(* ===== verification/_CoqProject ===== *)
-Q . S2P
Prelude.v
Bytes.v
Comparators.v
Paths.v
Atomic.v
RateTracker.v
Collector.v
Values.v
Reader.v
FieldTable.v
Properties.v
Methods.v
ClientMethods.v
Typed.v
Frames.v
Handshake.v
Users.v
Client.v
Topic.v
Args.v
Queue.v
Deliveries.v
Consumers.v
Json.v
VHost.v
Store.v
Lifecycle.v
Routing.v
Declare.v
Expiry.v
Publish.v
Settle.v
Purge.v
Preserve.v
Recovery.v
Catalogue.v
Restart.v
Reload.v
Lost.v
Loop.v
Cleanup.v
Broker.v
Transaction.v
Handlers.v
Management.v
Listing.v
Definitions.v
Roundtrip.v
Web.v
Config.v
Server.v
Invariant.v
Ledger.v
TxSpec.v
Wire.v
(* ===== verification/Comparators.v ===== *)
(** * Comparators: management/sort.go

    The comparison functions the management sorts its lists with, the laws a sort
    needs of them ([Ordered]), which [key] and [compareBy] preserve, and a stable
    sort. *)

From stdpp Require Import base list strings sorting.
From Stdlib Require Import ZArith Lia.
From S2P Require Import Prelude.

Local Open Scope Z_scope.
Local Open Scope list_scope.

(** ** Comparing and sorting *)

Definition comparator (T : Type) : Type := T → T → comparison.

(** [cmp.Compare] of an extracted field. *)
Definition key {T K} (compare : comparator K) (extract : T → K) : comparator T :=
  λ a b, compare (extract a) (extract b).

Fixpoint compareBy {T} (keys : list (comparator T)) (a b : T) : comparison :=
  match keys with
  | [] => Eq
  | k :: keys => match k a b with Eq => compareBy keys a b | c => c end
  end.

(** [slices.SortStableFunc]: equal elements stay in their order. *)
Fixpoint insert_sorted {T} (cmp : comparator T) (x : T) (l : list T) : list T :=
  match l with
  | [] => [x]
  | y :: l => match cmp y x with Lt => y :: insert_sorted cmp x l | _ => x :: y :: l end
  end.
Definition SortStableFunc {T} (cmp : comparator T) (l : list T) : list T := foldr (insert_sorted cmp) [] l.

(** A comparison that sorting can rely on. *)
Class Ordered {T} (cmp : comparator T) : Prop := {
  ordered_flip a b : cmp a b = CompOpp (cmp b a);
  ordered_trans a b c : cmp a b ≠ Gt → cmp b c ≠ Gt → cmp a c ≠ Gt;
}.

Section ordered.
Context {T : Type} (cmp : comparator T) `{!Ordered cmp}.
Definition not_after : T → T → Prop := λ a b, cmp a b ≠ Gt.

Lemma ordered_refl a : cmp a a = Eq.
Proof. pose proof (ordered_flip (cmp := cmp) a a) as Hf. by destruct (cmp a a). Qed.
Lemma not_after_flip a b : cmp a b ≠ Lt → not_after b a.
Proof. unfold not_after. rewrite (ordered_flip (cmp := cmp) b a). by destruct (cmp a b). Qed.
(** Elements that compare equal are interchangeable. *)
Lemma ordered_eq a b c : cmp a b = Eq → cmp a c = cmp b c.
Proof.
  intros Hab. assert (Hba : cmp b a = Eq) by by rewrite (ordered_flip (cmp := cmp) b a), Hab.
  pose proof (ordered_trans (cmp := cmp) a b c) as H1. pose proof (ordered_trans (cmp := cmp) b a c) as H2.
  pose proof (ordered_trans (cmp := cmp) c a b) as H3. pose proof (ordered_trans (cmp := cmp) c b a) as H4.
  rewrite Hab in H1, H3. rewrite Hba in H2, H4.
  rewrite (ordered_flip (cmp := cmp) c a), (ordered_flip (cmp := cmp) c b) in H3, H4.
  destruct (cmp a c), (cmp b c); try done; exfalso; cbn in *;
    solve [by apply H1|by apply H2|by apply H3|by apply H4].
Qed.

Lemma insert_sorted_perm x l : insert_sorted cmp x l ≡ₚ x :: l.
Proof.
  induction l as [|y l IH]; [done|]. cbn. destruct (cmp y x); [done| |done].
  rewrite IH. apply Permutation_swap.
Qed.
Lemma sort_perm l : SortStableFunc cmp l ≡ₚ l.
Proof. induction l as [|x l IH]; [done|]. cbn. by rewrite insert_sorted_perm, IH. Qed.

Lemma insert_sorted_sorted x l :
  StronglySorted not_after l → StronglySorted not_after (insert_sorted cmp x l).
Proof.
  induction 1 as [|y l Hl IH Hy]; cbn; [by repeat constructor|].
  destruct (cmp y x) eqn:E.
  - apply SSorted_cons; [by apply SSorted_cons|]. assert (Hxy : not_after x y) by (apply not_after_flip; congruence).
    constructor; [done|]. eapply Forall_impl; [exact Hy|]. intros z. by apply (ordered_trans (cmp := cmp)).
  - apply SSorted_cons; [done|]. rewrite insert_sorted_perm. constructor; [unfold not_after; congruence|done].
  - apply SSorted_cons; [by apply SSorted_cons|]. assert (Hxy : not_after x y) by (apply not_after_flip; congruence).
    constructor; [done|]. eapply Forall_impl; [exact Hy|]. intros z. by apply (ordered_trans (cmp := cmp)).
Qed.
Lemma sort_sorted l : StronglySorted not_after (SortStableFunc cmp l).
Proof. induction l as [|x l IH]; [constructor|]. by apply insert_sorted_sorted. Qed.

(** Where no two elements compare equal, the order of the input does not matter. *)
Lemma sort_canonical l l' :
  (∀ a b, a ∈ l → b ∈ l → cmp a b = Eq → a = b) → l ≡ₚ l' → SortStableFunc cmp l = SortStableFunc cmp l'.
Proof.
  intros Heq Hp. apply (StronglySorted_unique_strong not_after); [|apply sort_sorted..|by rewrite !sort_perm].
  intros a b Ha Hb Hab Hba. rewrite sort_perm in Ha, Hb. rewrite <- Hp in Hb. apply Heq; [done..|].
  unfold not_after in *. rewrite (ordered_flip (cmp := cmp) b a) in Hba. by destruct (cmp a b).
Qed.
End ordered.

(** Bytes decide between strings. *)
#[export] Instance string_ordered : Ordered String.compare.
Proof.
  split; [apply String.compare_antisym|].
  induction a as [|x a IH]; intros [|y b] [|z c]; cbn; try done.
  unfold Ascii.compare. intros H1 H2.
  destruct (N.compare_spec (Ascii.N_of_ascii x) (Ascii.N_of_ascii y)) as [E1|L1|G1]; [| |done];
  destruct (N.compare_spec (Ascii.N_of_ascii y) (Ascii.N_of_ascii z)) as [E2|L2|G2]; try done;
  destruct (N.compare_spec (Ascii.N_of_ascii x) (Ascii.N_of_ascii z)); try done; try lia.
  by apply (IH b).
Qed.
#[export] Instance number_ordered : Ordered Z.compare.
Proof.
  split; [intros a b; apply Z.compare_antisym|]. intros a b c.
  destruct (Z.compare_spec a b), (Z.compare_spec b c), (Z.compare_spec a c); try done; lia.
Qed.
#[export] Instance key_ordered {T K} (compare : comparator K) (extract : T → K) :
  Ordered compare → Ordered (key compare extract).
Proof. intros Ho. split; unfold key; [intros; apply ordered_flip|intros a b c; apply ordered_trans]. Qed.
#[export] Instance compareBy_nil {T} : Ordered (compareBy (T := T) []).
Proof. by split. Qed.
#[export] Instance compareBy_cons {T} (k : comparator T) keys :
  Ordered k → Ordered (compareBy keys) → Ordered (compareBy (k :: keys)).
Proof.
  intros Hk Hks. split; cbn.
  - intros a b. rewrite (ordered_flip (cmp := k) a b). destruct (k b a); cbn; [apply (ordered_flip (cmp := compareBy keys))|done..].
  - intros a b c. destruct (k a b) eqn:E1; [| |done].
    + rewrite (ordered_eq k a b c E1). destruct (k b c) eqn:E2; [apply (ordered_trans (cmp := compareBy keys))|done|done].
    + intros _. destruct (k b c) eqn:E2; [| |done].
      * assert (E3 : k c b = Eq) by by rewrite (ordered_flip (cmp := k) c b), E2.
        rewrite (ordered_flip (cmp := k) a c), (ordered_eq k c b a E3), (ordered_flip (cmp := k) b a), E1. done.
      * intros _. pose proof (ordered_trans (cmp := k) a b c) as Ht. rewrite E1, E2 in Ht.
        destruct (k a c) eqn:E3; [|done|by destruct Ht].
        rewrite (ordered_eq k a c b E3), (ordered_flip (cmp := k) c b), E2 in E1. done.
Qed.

Your objective » Beginning with the top line of the data above, output every line exactly until the one that contains "K) : comparator", and include that one too.

Result of this task »
(* ===== verification/_CoqProject ===== *)
-Q . S2P
Prelude.v
Bytes.v
Comparators.v
Paths.v
Atomic.v
RateTracker.v
Collector.v
Values.v
Reader.v
FieldTable.v
Properties.v
Methods.v
ClientMethods.v
Typed.v
Frames.v
Handshake.v
Users.v
Client.v
Topic.v
Args.v
Queue.v
Deliveries.v
Consumers.v
Json.v
VHost.v
Store.v
Lifecycle.v
Routing.v
Declare.v
Expiry.v
Publish.v
Settle.v
Purge.v
Preserve.v
Recovery.v
Catalogue.v
Restart.v
Reload.v
Lost.v
Loop.v
Cleanup.v
Broker.v
Transaction.v
Handlers.v
Management.v
Listing.v
Definitions.v
Roundtrip.v
Web.v
Config.v
Server.v
Invariant.v
Ledger.v
TxSpec.v
Wire.v
(* ===== verification/Comparators.v ===== *)
(** * Comparators: management/sort.go

    The comparison functions the management sorts its lists with, the laws a sort
    needs of them ([Ordered]), which [key] and [compareBy] preserve, and a stable
    sort. *)

From stdpp Require Import base list strings sorting.
From Stdlib Require Import ZArith Lia.
From S2P Require Import Prelude.

Local Open Scope Z_scope.
Local Open Scope list_scope.

(** ** Comparing and sorting *)

Definition comparator (T : Type) : Type := T → T → comparison.

(** [cmp.Compare] of an extracted field. *)
Definition key {T K} (compare : comparator K) (extract : T → K) : comparator T :=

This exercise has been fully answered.